Oleh: Yohanes Manhitu
Di kala fajar menyingsing hendak menerangi alam
yang dilepas malam, aku berjalan menyusuri
beberapa bangunan tua yang tergusur
oleh gedung-gedung percakar langit,
bahkan nyawa, yang mengepung mereka.
Mungkin pemiliknya pergi karena takut
ditimpa gedung yang runtuh.
Di dekat bangunan-bangunan tua itu,
aku menghentikan langkahku di pinggir sebuah telaga kecil:
telaga yang dahulu aku kenal sebagai telaga indah
dengan ikan-ikan yang berwarna-warni dan
berenang kian kemari, berkejar-kejaran
dengan gembira.
Dahulu, aku sering berhenti sebentar di sana
untuk menatapnya, lalu meneruskan lari pagiku,
tanpa mempedulikan pemilik kolamnya yang
selalu menatapku dengan tanda tanya.
Namun, sekarang telaga itu mulai kekurangan air,
seiring dengan perginya para penghuni bangunan-bangunan tua itu.
Aku menatapnya sesaat, kemudian berlalu, sambil membayangkan hatiku
yang hancur; membayangkan gejala ketidaksetiaanmu,
ketidakjujuranmu yang mungkin akan membawaku    Â
kepada ketidakpastian yang tak berkesudahan.
Laksana telaga yang mulai kekurangan air,
aku mulai merasakan kurangnya curahan kasihmu padaku.
Mungkinkah suatu saat nanti hatiku ini akan menjadi telaga
yang kehabisan cinta? Aku tak tahu. Aku tak suka menebak teka-teki.
Yang kusukai hanyalah kepastian. Ya, kepastian yang pasti.
Mengapa aku harus berandai-andai?
Dari telaga itu, aku mengayunkan langkahku
ke sebuah taman nan menawan dan menyegarkan kalbu.
Di sana, kutatap rumput yang tumbuh subur menghijau,
bagaikan permadani indah yang terbentang luas
dari singgasana hingga tangga-tangga istana
para sultan Arab dalam cerita seribu satu malam.

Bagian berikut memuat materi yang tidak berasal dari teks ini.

(** * system-specs: the telemetry sampler, the push sessions and the control
      endpoints of [app.js]

    The development embeds the server side of [app.js] (the formatting
    helpers, the sampler [getSystemInfo] and its parts, the WebSocket
    connection handler and the two control routes) and proves the properties
    the specification states about them.

    JavaScript numbers are IEEE 754 binary64 values.  They are modelled by
    [spec_float] at precision 53 and maximal exponent 1024, with the
    arithmetic of the standard library's [SpecFloat] (round to nearest, ties
    to even), so that [/], [*], [+] and [-] below round exactly where the
    program's do. *)

From Stdlib Require Import ZArith QArith Qabs Qpower Qround Lia Lqa.
From Stdlib Require Import List String Ascii Bool.
From Stdlib Require Import Floats.SpecFloat DecimalString DecimalN DecimalPos.
From Stdlib Require Import Permutation.
Import ListNotations.

Open Scope string_scope.
Open Scope Z_scope.

(** ** JavaScript numbers *)

Definition number := spec_float.

Definition prec : Z := 53.
Definition emax : Z := 1024.

(** The number denoted by an integer literal or an integer the host reports. *)
Definition of_Z (z : Z) : number := binary_normalize prec emax z 0 false.
Lemma forall_below_spec n p :
  forall_below n p = true -> forall z, 0 <= z < Z.of_nat n -> p z = true.
Proof.
  induction n as [|n IH]; cbn [forall_below]; intros H z Hz; [lia|].
  apply andb_true_iff in H as [Hn H].
  destruct (Z.eq_dec z (Z.of_nat n)) as [->|]; [done|]. apply IH; [done|lia].
Qed.

Lemma forall_u8 p : forall_below 256 p = true -> forall z, is_u8 z -> p z = true.
Proof. intros H z Hz. apply (forall_below_spec _ _ H). unfold is_u8 in Hz. lia. Qed.

(** ** Records

    [Eta R] rebuilds a record from its projections; [upd p f r] replaces field
    [p] of [r] by its image under [f], found by replacing [p] in the eta
    expansion. [r <| p := v |>] is the C++ assignment [r.p = v]. *)

Class Eta (R : Type) := eta : R -> R.
Class Setter {R A : Type} (p : R -> A) := upd : (A -> A) -> R -> R.
Arguments upd {R A} p {_} _ _ : assert.

Ltac derive_setter :=
  match goal with
  | |- @Setter ?R ?A ?p =>
      let inst := constr:(_ : Eta R) in
      let body := eval hnf in inst in
      match eval pattern p in body with
      | ?g _ =>
          let s := eval cbv beta in
            (fun (f : A -> A) => g (fun r => f (p r))) in
          exact s
      end
  end.

#[export] Hint Extern 1 (Setter _) => derive_setter : typeclass_instances.

Declare Scope record_scope.
Delimit Scope record_scope with rec.
Notation "r <| p := v |>" := (upd p (fun _ => v) r)
  (at level 12, left associativity, p constr, v at level 200,
   format "r  <| p  :=  v |>") : record_scope.
Notation "r <| p ::= f |>" := (upd p f r)
  (at level 12, left associativity, p constr, f at level 200) : record_scope.
Open Scope record_scope.

(** ** Splitting the conditionals of the code *)

Ltac split_ifs :=
  repeat match goal with
  | |- context [if ?b then _ else _] =>
      lazymatch b with
      | context [if _ then _ else _] => fail
      | _ => destruct b eqn:?
      end
  end.

Ltac zbool :=
  repeat match goal with
  | H : (_ =? _) = true |- _ => apply Z.eqb_eq in H
  | H : (_ =? _) = false |- _ => apply Z.eqb_neq in H
  | H : (_ <? _) = true |- _ => apply Z.ltb_lt in H
  | H : (_ <? _) = false |- _ => apply Z.ltb_ge in H
  | H : (_ <=? _) = true |- _ => apply Z.leb_le in H
  | H : (_ <=? _) = false |- _ => apply Z.leb_gt in H
  | H : _ && _ = true |- _ => apply andb_true_iff in H as [? ?]
  | H : _ || _ = false |- _ => apply orb_false_iff in H as [? ?]
  | H : negb _ = true |- _ => apply negb_true_iff in H
  | H : negb _ = false |- _ => apply negb_false_iff in H
  end.

(** Names the first value the code binds; [cbv beta delta [f]] opens a
    definition and keeps its bindings. *)
Ltac bind_let x :=
  match goal with
  | |- context G [let s := ?v in @?b s] => set (x := v); let g := context G [b x] in change g; cbv beta
  end.
Lemma remove_lists s A I d id :
  lists s (A ++ [d]) I -> id ∈ A ++ I ->
  lists (timer_list_remove id s) (without id A ++ [d]) (without id I) /\
  frame s (timer_list_remove id s).
Proof.
  intros HL Hid. pose proof (lists_nodup _ _ _ HL) as Hnd.
  rewrite <- app_assoc in Hnd. apply NoDup_app in Hnd as (HndA & Hdis & HndI).
  apply NoDup_cons in HndI as [Hd HndI].
  apply elem_of_app in Hid as [Hid|Hid].
  - rewrite (without_notin id I) by (specialize (Hdis _ Hid); set_solver).
    apply list_elem_of_split in Hid as (B1 & B2 & ->).
    rewrite without_split by done. rewrite <- !app_assoc in *. by apply remove_lists_active.
  - rewrite (without_notin id A) by (intros H; specialize (Hdis _ H); set_solver).
    apply list_elem_of_split in Hid as (B1 & B2 & ->).
    rewrite without_split by done. by apply remove_lists_inactive.
Qed.

Lemma without_nodup_notin id A d I :
  NoDup ((A ++ [d]) ++ I) -> id ∈ A ++ I -> id ∉ (without id A ++ [d]) ++ without id I.
Proof.
  intros Hnd Hid. rewrite !elem_of_app, !elem_of_without.
  assert (id ≠ d); [|set_solver]. intros ->.
  rewrite <- app_assoc in Hnd. apply NoDup_app in Hnd as (_ & Hd & [Hd' _]%NoDup_cons).
  apply elem_of_app in Hid as [Hid|Hid]; [|set_solver]. specialize (Hd _ Hid). set_solver.
Qed.
(* ===== verification/Execute.v ===== *)
(** * Execution interfaces and timeslices (src/src/emu/diexec.h, diexec.cpp, schedule.cpp)

    A device that executes (a processor) is an [execute_device]; the part of
    [device_scheduler] that runs such devices is the record [executor], next
    to the timers of [Scheduler.v].  What the framework leaves to the device
    (its virtual functions) and to the rest of the machine is the class
    [ExecuteInterface]; [m_machine] is the state of everything else.
    The suspension masks, triggers, input-line queues, scheduling quanta and
    the timeslice loop are definitions.

    Arithmetic on [int] is arithmetic on [Z] (its overflow is undefined);
    conversions between widths are written out. *)

From stdpp Require Import base tactics numbers option list gmap countable fin_maps.
From Stdlib Require Import ZArith Lia Bool.
From S2P Require Import Prelude Attotime Device Scheduler.

(** ** Constants *)

Definition SUSPEND_REASON_HALT : Z := 0x0001.
Definition SUSPEND_REASON_RESET : Z := 0x0002.
Definition SUSPEND_REASON_SPIN : Z := 0x0004.
Definition SUSPEND_REASON_TRIGGER : Z := 0x0008.
Definition SUSPEND_REASON_DISABLE : Z := 0x0010.
Definition SUSPEND_REASON_TIMESLICE : Z := 0x0020.
Definition SUSPEND_REASON_CLOCK : Z := 0x0040.
Definition SUSPEND_ANY_REASON : Z := u32 (Z.lnot 0).

Definition CLEAR_LINE : Z := 0.
Definition ASSERT_LINE : Z := 1.
Definition HOLD_LINE : Z := 2.

Definition MAX_INPUT_LINES : nat := 67.
Definition INPUT_LINE_RESET : nat := 65.
Definition INPUT_LINE_HALT : nat := 66.

Definition TRIGGER_INT : Z := -2000.
Definition TRIGGER_SUSPENDTIME : Z := -4000.
Definition USE_STORED_VECTOR : Z := s32 0xff000000.

(** ** State *)

(** The queue of pending events of an input line; [m_queue] has room for 32. *)
Record device_input := mk_input {
  m_stored_vector : Z;
  m_curvector : Z;
  m_curstate : Z;
  m_queue : list Z;
  m_qindex : nat
}.

#[export] Instance device_input_eta : Eta device_input := fun i =>
  mk_input (m_stored_vector i) (m_curvector i) (m_curstate i) (m_queue i) (m_qindex i).

Definition new_input : device_input := mk_input 0 0 CLEAR_LINE (replicate 32 0) 0.

(** [device_execute_interface]; [m_clock] is the clock of its device and
    [icount] what [m_icountptr] points to. *)
Record execute_device := mk_execute {
  m_disabled : bool;
  m_clock : Z;
  m_input : list device_input;
  icount : Z;
  m_cycles_running : Z;
  m_cycles_stolen : Z;
  m_suspend : Z;
  m_nextsuspend : Z;
  m_eatcycles : bool;
  m_nexteatcycles : bool;
  m_trigger : Z;
  m_inttrigger : Z;
  m_totalcycles : Z;
  m_localtime : attotime;
  m_divisor : Z;
  m_divshift : Z;
  m_cycles_per_second : Z;
  m_attoseconds_per_cycle : Z;
  m_timed_interrupt_period : attotime;
  m_timedint_timer : option nat;
  m_spin_end_timer : nat;
  m_pulse_end_timers : list nat
}.

#[export] Instance execute_device_eta : Eta execute_device := fun x =>
  mk_execute (m_disabled x) (m_clock x) (m_input x) (icount x) (m_cycles_running x) (m_cycles_stolen x)
    (m_suspend x) (m_nextsuspend x) (m_eatcycles x) (m_nexteatcycles x) (m_trigger x) (m_inttrigger x)
    (m_totalcycles x) (m_localtime x) (m_divisor x) (m_divshift x) (m_cycles_per_second x)
    (m_attoseconds_per_cycle x) (m_timed_interrupt_period x) (m_timedint_timer x)
    (m_spin_end_timer x) (m_pulse_end_timers x).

Aku ingin jiwaku setegar rumput yang tak gentar
menghadapi terpaan angin lembah
yang mengancam hayat.
Aku bertanya pada diriku sendiri,
"Apakah aku sedang bermimpi saat ini?"
Oh, tidak....tidak. Aku sungguh-sungguh
sedang berada di sebuah taman,
taman impian yang nyata.
Hatiku memang sangat mengharapkan
tetesan-tetesan embun jiwamu, bagaikan
semak-semak kering di padang sabana Afrika
yang menantikan hujan yang entah kapan akan tiba.
Hati kecilku berbisik tanpa kusadari, "Oh, Tuhanku,
bawalah dia kembali ke haribaan kalbuku."